Every been tubing? It was a favorite summer activity as a teen. We’d drive to the middle of nowhere, pay our fee and climb on an old school bus painted hunter green. With a strong enough imagination, you could pretend you were traveling with the Partridge Family. The bus would transport us up a winding road, hugging close to the edge of the river. In tow was a trailer filled with big black inner tubes.
When we arrived to our destination, the bus quickly emptied and its passengers made our way to the river bank. At the same time, the bus driver made his way to the trailer and with the pull of the end of a single rope, giant inner tubes donut rolled down the incline and landed in the water.
In a blink, Partridge Family bus guests forgot they were on tour and dove into the water to catch an inner tube before it floated off.
Once captured, the next challenge was mounting the black rubber vessel. Some would fling it over their heads and allow it to settle at their waist. The next challenge was figuring out how to get their legs up through hole.
Other’s would do the daring backwards leap in hopes their butts would land dead center. Seventy-five percent of the time both human and tube would capsize, throwing the human in the water and the tube in the air.
The preferred method was to belly flop on top of the tube and once balanced, roll over allowing gravity to pull our butts through the hole. Once securely settled in, our feet were free to kick the air, arms were wrapped around the warm rubber tire, head leaned back resting on tube, allowing the current to take us down the river.
No matter how one mounted the tube, once safely on board the river did the rest of the work. For the next few hours, the river was in control and there was no doubt it would take us to the where we needed to go.
In the past year I’ve experienced moments in life that felt like I was still tubing. Moments where things fell into place, strangers I needed to meet crossed my path, opportunities bumped into me and all the while I was just floating along on my inner tube trusting the river. It felt easy. It felt amazing. It felt right.
Those moments have turned into a preferred way of life. A life filled with anticipation to see who I’ll bump into, or what adventure will find me around the next bend. But nothing really needs to happen because floating peacefully down stream, safely tucked away in my big black warm inner tube, is pleasure enough.

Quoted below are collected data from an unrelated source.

Definition sweep (options : QualityOptions) (now : Time) (i : SweepInputs) (ready : string -> bool)
    (m : QoEMonitor) (s : SweepState) : Sweep :=
  let '(controls, selected) := selection options now i m ready (standbyRotation s) in
  let l := {| la_critical := group now i m (se_selected selected) 0;
              la_background := [group now i m (se_selected selected) 1;
                                group now i m (se_selected selected) 2;
                                group now i m (se_selected selected) 3];
              la_dispatch := dispatchCursor s; la_cursor := backgroundCursor s |} in
  let '(picked, tried, l) :=
    dispatch now (fun id => default 0 (se_interval selected !! id)) (last_valid i)
      (S (length (waiting l))) (Z.to_nat (workerCount options)) l
      (in_comparisons (expire_requests now) m) [] [] in
  let exploring := map fst (List.filter snd (standby_picks options now i (standbyRotation s))) in {|
    sw_jobs := map (fun c => (c, bool_decide (c_ID c ∈ controls))) picked;
    sw_ops := OpExpireRequests now :: tried;
    sw_state := count_samples (WindowSize (policy options)) exploring (map c_ID picked)
                  (s <| dispatchCursor := la_dispatch l |> <| backgroundCursor := la_cursor l |>) |}.
(* ===== verification/QualitySafety.v ===== *)
(** What the monitor of quality guarantees (QualityMonitor.v): a failure over HTTP alone
    counts against a route only when the check of an independent, healthy route
    confirms it; UDP moves on streaks of reports; and what is kept in memory is
    bounded. *)
From Stdlib Require Import Floats.
From S2P Require Import Prelude Effects GoOrder GoFloat GoStrings GoSort QoE DataPlan Handlers StoreTables StoreSample RouteRecovery CandidateState Observations RoutingSnapshot.
From S2P Require Inventory ActiveMonitor RenderingSafety.
From S2P Require Import PlanRendering QualityComparison QualityMonitor.

#[local] Open Scope Z_scope.
#[local] Open Scope effect_scope.

(** ** The entries that were made *)

Section Entries.
Context `{MR : MapRange}.

(** The entry that an operation makes, when it makes one, as the one after [n] others. *)
Definition entry_made (op : MonitorOp) (n : nat) : option qoeComparison :=
  match op with
  | OpRemember _ c generation x at_ =>
      if negb (comparable_policy (o_ComparisonPolicy x)) || Nat.eqb (length (o_ApplicationChecks x)) 0
      then None
      else Some {| cmp_candidate := c; cmp_generation := generation; cmp_at := at_;
                   cmp_policy := o_ComparisonPolicy x; cmp_checks := route_checks (o_ApplicationChecks x);
                   cmp_version := (Z.of_nat n + 1) `mod` 2 ^ 64 |}
  | _ => None
  end.

Definition made_step (made : list qoeComparison) (op : MonitorOp) : list qoeComparison :=
  match entry_made op (length made) with Some e => made ++ [e] | None => made end.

There are a few secrets to tubing through life: the first is learning to trust the River. Call it whatever you’d like, Universe, Source, Light, my preference is God; you’ll never begin floating until you begin trusting that the River will take you to where you need to be.
The second is to stay in your own tube and don’t invite anyone to ride along – you’ll likely capsize. The third is to let go of anything that would keep you anchored, bound, tied or tethered, you can’t hold on and move at the same time.
Jumping into the river can be scary. Mounting your tube can be challenging. But once you’ve figured it out, floating down the River is a blast and you’ll never want to live any other way.